O marido morreu há dois anos e ela nunca mais voltou a ser a mesma. No primeiro ano visitava-o com frequência no cemitério, mas começou a perder forças e deixava-se ficar em casa, rodeada de memórias. Após 43 anos de vida conjunta, não ter o marido ao seu lado era como ser desterrada para outro planeta.

O filho visitava-a com frequência. Tinha um estabelecimento comercial e trazia-lhe tudo o que precisasse. Era um descanso saber que ele tratava de todas as burocracias. Estava habituada a resolver tudo, presencialmente ou por telefone, mas, ultimamente, raramente conseguia ser atendida por uma pessoa e lidava mal com os assistentes digitais que a bombardeavam com perguntas.

Era raro ver a nora e a neta. Estão muito ocupadas com o trabalho e os estudos, dizia-lhe o filho. Os seus familiares eram naturais da Guarda e, nos últimos dez anos, os telefonemas tinham cessado, com a morte da única irmã. Uma vizinha tocava-lhe à porta e, por vezes, oferecia-lhe fruta e legumes, dizendo-lhe que estava muito magra.

Assegurou-lhe que a família cuidava dela. Mas, na verdade, a comida deixava-a agoniada. Começou a evitar saídas cansativas à rua. O médico receitou-lhe antidepressivos que nunca chegou a tomar. Uma vez, trouxeram-lhe papéis para assinar e explicaram-lhe que não queriam que ela se preocupasse com nada.

Começou a passar longas temporadas na cama, assolada pela solidão e tristeza. Uma vez, quando estava deitada, ouviu uma voz feminina. “A velha nunca mais morre”.

Foi então que percebeu. E chorou. As indisposições frequentes. O isolamento. Os papéis que lhe pediam para assinar. O olhar de pena da senhora do banco quando a informou que as suas poupanças, e do marido, tinham sido transferidas para outras contas. Nesse momento sentiu dor, raiva, humilhação e traição. Roubavam-lhe os bens e a vida.

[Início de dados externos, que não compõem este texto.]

(* ===== verification/ReserveService.v ===== *)
(** The live reserve position, reserve snapshots, adjustments, bank
    reconciliation and the bank registry:
    [apps/trustee-api/src/modules/reserve/reserve.service.ts]. *)
From S2P Require Import Prelude.
From S2P Require Import Money.
From S2P Require Import Domain.
From S2P Require Import Ledger.
From S2P Require Import Reserve.
From S2P Require Import Prog.
From S2P Require Import Crypto.
From S2P Require Import Schema.
From S2P Require Import Prisma.
From S2P Require Import Infra.
From S2P Require Import LedgerService.
From S2P Require Import Invariant.
#[local] Open Scope string_scope.
#[local] Open Scope list_scope.
#[local] Open Scope Z_scope.

Record ReservePosition : Type := mkReservePosition {
  rp_programId : string;
  rp_currency : string;
  rp_eligibleReserve : Money;
  rp_reserveObligation : Money;
  rp_requiredReserve : Money;
  rp_mintCapacity : Money;
  rp_surplus : Money;
  rp_reserveRatioBps : option number;
  rp_liabilityAgeSeconds : option Z
}.

(** The sum of one [kind] in the groups of [reserveAdjustment.groupBy]. *)
Definition adjustment_sum (kind : string) (rows : list ReserveAdjustment.t) : Z :=
  sumZ ReserveAdjustment.amountMinor
    (where_rows (λ a, bool_decide (ReserveAdjustment.kind a = kind)) rows).

(** The synchronous part of [position], from the values read. *)
Definition position_of (programId currency : string) (safetyBufferBps requiredRatioBps : Z)
    (cleared unmatched pendingMint pendingRedemption circulating : Money)
    (adj : string → Money) (age : option Z) : outcome ReservePosition :=
  eligible ← eligibleReserve {|
    er_currency := currency; clearedBankBalance := cleared;
    restrictedFunds := adj "RESTRICTED"; unmatchedFunds := unmatched;
    pendingOutgoingPayouts := pendingRedemption; bankChargesDue := adj "BANK_CHARGE";
    regulatoryHolds := adj "REGULATORY_HOLD"; operationalFunds := adj "OPERATIONAL";
    otherIneligibleAmounts := zero currency |};
  obligation ← reserveObligation {|
    ro_currency := currency; circulatingSupply := circulating;
    confirmedRedemptionObligations := pendingRedemption;
    otherContractualLiabilities := zero currency; legallyApprovedExclusions := zero currency |};
  buffer ← requiredSafetyBuffer obligation safetyBufferBps;
  let requiredReserve := money (big_div (minor obligation * requiredRatioBps) 10000) currency in
  capacity ← mintCapacity {|
    mc_currency := currency; mc_eligibleReserve := eligible; existingReserveObligation := obligation;
    mc_requiredSafetyBuffer := buffer; pendingMintAuthorizations := pendingMint |};
  surplus ← reserveSurplus eligible requiredReserve;
  ratio ← reserveRatioBps eligible obligation;
  Ok {| rp_programId := programId; rp_currency := currency; rp_eligibleReserve := eligible;
        rp_reserveObligation := obligation; rp_requiredReserve := requiredReserve;
        rp_mintCapacity := capacity; rp_surplus := surplus; rp_reserveRatioBps := ratio;
        rp_liabilityAgeSeconds := age |}.

Definition js_number_opt (o : option number) : jsval := match o with Some n => JNum n | None => JNull end.

Definition serializeSnapshot (s : ReserveSnapshot.t) : jsval :=
  JObj [("snapshotId", JStr (ReserveSnapshot.id s));
        ("programId", JStr (ReserveSnapshot.programId s));
        ("assetId", JStr (ReserveSnapshot.assetId s));
        ("referenceCurrency", JStr (ReserveSnapshot.referenceCurrency s));
        ("eligibleReserveMinor", js_big (ReserveSnapshot.eligibleReserveMinor s));
        ("circulatingLiabilityMinor", js_big (ReserveSnapshot.circulatingLiabilityMinor s));
        ("requiredReserveMinor", js_big (ReserveSnapshot.requiredReserveMinor s));
        ("surplusMinor", js_big (ReserveSnapshot.surplusMinor s));
        ("reserveRatioBps", js_number_opt (Num <$> ReserveSnapshot.reserveRatioBps s));
        ("reconciliationStatus", JStr (ReserveSnapshot.reconciliationStatus s));
        ("signature", JObj [("keyId", JStr (ReserveSnapshot.signatureKeyId s));
                            ("value", JStr (ReserveSnapshot.signatureValue s));
                            ("algorithm", JStr "ed25519")]);
        ("contentHash", JStr (ReserveSnapshot.contentHash s));
        ("createdAt", JStr (toISOString (ReserveSnapshot.createdAt s)))].

(** The masked columns of a reserve account. *)
Definition js_reserve_account (a : TrusteeAccount.t) : jsval :=
  JObj [("id", JStr (TrusteeAccount.id a));
        ("maskedAccountNumber", JStr (TrusteeAccount.maskedAccountNumber a));
        ("accountName", JStr (TrusteeAccount.accountName a));
        ("bankLegalEntity", JStr (TrusteeAccount.bankLegalEntity a));
        ("currency", JStr (TrusteeAccount.currency a));
        ("classification", JStr (TrusteeAccount.classification a));
        ("status", JStr (AccountStatus_to_string (TrusteeAccount.status a)));
        ("programId", JStr (TrusteeAccount.programId a));
        ("supportedAssetId", JStr (TrusteeAccount.supportedAssetId a))].

Definition adjustment_kinds : list string :=
  ["RESTRICTED"; "REGULATORY_HOLD"; "OPERATIONAL"; "BANK_CHARGE"].
Definition integration_modes : list string := ["MOCK"; "API"; "MANUAL"; "STATEMENT"].
Theorem keeps_confirm_mint authId input : keeps_good (confirm env authId input).
Proof.
  intros s Hs. unfold confirm. apply safe_requireAuth; [done|].
  intros w a HL Hg Hid Hinv Hknown. safe_rule. intros Hst%negb_false_iff%bool_decide_eq_true.
  apply safe_now. intros w1 HL1 Hg1. cbv zeta.
  match goal with |- context [if ?b then _ else _] => destruct b end.
  { apply (safe_keeps good later); [done|apply keeps_expire|]. done. }
  safe_rule. intros z Hamt. safe_rule. intros Heq%negb_false_iff%Z.eqb_eq.
  safe_rule. intros e He. apply mintRelease_booked in He as (Hv & Hsrc & Ht).
  apply safe_post; [done|]. rewrite Hsrc, Ht. intros w2 eid HL2 Hg2 Hb.
  apply (safe_keeps good later); [done| |].
  { intros w3 Hg3. destruct (truthy _); [|done]. by safe_steps. }
  intros lh w3 HL3 Hg3. safe_rule. intros cd Hd.
  apply (safe_create TMintConfirmation); [safe_tables|done|done|].
  intros w4 kc t HL4 Hg4 Hc.
  apply (safe_update TMintAuthorization); [safe_tables|done| |].
  - intros w5 r HL5 Hg5 Hr.
    assert (later w w5) as HLw by (do 4 (etrans; [eassumption|]); done).
    destruct (known_row a w5 r) as (Eid & Eamt & Ksig & Kexp);
      [by eapply known_later|by rewrite Hid|].
    destruct (row_inv_later TMintAuthorization a w w5 HLw Hinv) as (Hpos & Hap & Hiss & _).
    split; [by split_and!|]. split_and!; cbn.
    + by rewrite Eamt.
    + intros _. rewrite Eid. apply Hap. by rewrite Hst.
    + intros _. destruct (Hiss (or_introl Hst)) as (? & ? & ?).
      rewrite Eid, Eamt. split_and!; auto.
    + intros _. rewrite Eid, Eamt, Hid. split.
      * apply (booked_later _ _ w2); [|done]. do 2 (etrans; [eassumption|]). done.
      * destruct (later_row _ _ HL5 TMintConfirmation _ _ Hc eq_refl) as (c' & Hc' & <-).
        eexists kc, _. split; [exact Hc'|]. cbn. by split.
  - intros w5 r HL5 Hg5 Hr. safe_steps.
Qed.
End mint_safe.
Theorem keeps_create_settlement a b c d e : keeps_good (create_settlement a b c d e).
Proof.
  intros s Hs. unfold create_settlement.
  apply (safe_keeps good later); [done|apply Merchants.keeps_requireActive|]. intros m w HL Hg.
  safe_step. safe_rule.
  - intros w1 k HL1 Hg1 _. cbn. split_and!; cbn; [by intros [?|?]|done|done].
  - intros w1 k t HL1 Hg1 _. safe_step. by safe_steps.
Qed.

Theorem keeps_approve_settlement i c : keeps_good (approve env i c).
Proof.
  intros s Hs. unfold approve. apply safe_require_settlement; [done|].
  intros w d HL Hg <- Hinv Hknown. do 3 safe_step.
  apply (safe_update TPaykhSettlement); [safe_tables|done| |intros; safe_steps].
  intros w1 r HL1 Hg1 Hr. split; [split; [done|by intros _; eexists]|].
  split_and!; cbn; [by intros _; eexists|done|done].
Qed.

Theorem keeps_confirm_settlement i actor : keeps_good (confirm env i actor).
Proof.
  intros s Hs. unfold confirm. apply safe_require_settlement; [done|].
  intros w d HL Hg <- Hinv Hknown. safe_rule. intros Hst.
  destruct Hinv as (Hap & _ & Hsub).
  assert (is_Some (PaykhSettlement.approvedById d)) as Ha.
  { apply Hap. left. apply andb_false_iff in Hst as [Hst|Hst]; apply negb_false_iff, bool_decide_eq_true in Hst; done. }
  safe_rule. intros e He.
  assert (postable e ∧ ref_source (je_references e) = "paykh-settlement:" +:+ PaykhSettlement.id d ∧
          minor (je_totalDebit e) = PaykhSettlement.amountMinor d) as (Hv & Hsrc & Hamt).
  { split; [by eapply (transfer_postable SettleMerchant)|]. apply transfer_entry_ok in He as [_ ->].
    unfold debits. cbn. split; [done|lia]. }
  apply safe_post; [done|]. rewrite Hsrc, Hamt. intros w1 eid HL1 Hg1 Hb. safe_rule. intros w2 HL2 Hg2.
  apply (safe_update TPaykhSettlement); [safe_tables|done| |intros; safe_steps].
  intros w3 r HL3 Hg3 Hr. assert (later w w3) as HLw by solve_later.
  destruct (settlement_known_later _ _ _ HLw Hknown) as (r' & Hr' & (E & Ka)).
  pose proof (tbl_fun TPaykhSettlement _ _ _ _ Hr Hr') as <-.
  split; [by split|]. split_and!; cbn; [by intros _; apply Ka| |done].
  intros _. replace (PaykhSettlement.id r) with (PaykhSettlement.id d) by (destruct d, r; by injection E as).
  replace (PaykhSettlement.amountMinor r) with (PaykhSettlement.amountMinor d) by (destruct d, r; by injection E as).
  apply (booked_later _ _ w1); [|done]. solve_later.
Qed.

A história desta mulher é a história de muitas pessoas idosas que estão a ser diariamente submetidas a uma violência silenciosa na sua própria casa, muitas vezes pela sua família nuclear. São pessoas vulneráveis e indefesas, muitas vezes exploradas financeiramente. Muitas delas, a maioria, mulheres.

A OMS estima que 80% das vítimas não apresenta queixa junto das autoridades. Não podemos ficar indiferentes. Antes devemos ajudar a denunciar estes crimes. O 25 de Abril, data em que se celebra a Liberdade, também poderá servir para reconhecermos estas formas de violência e não virarmos costas a esta realidade.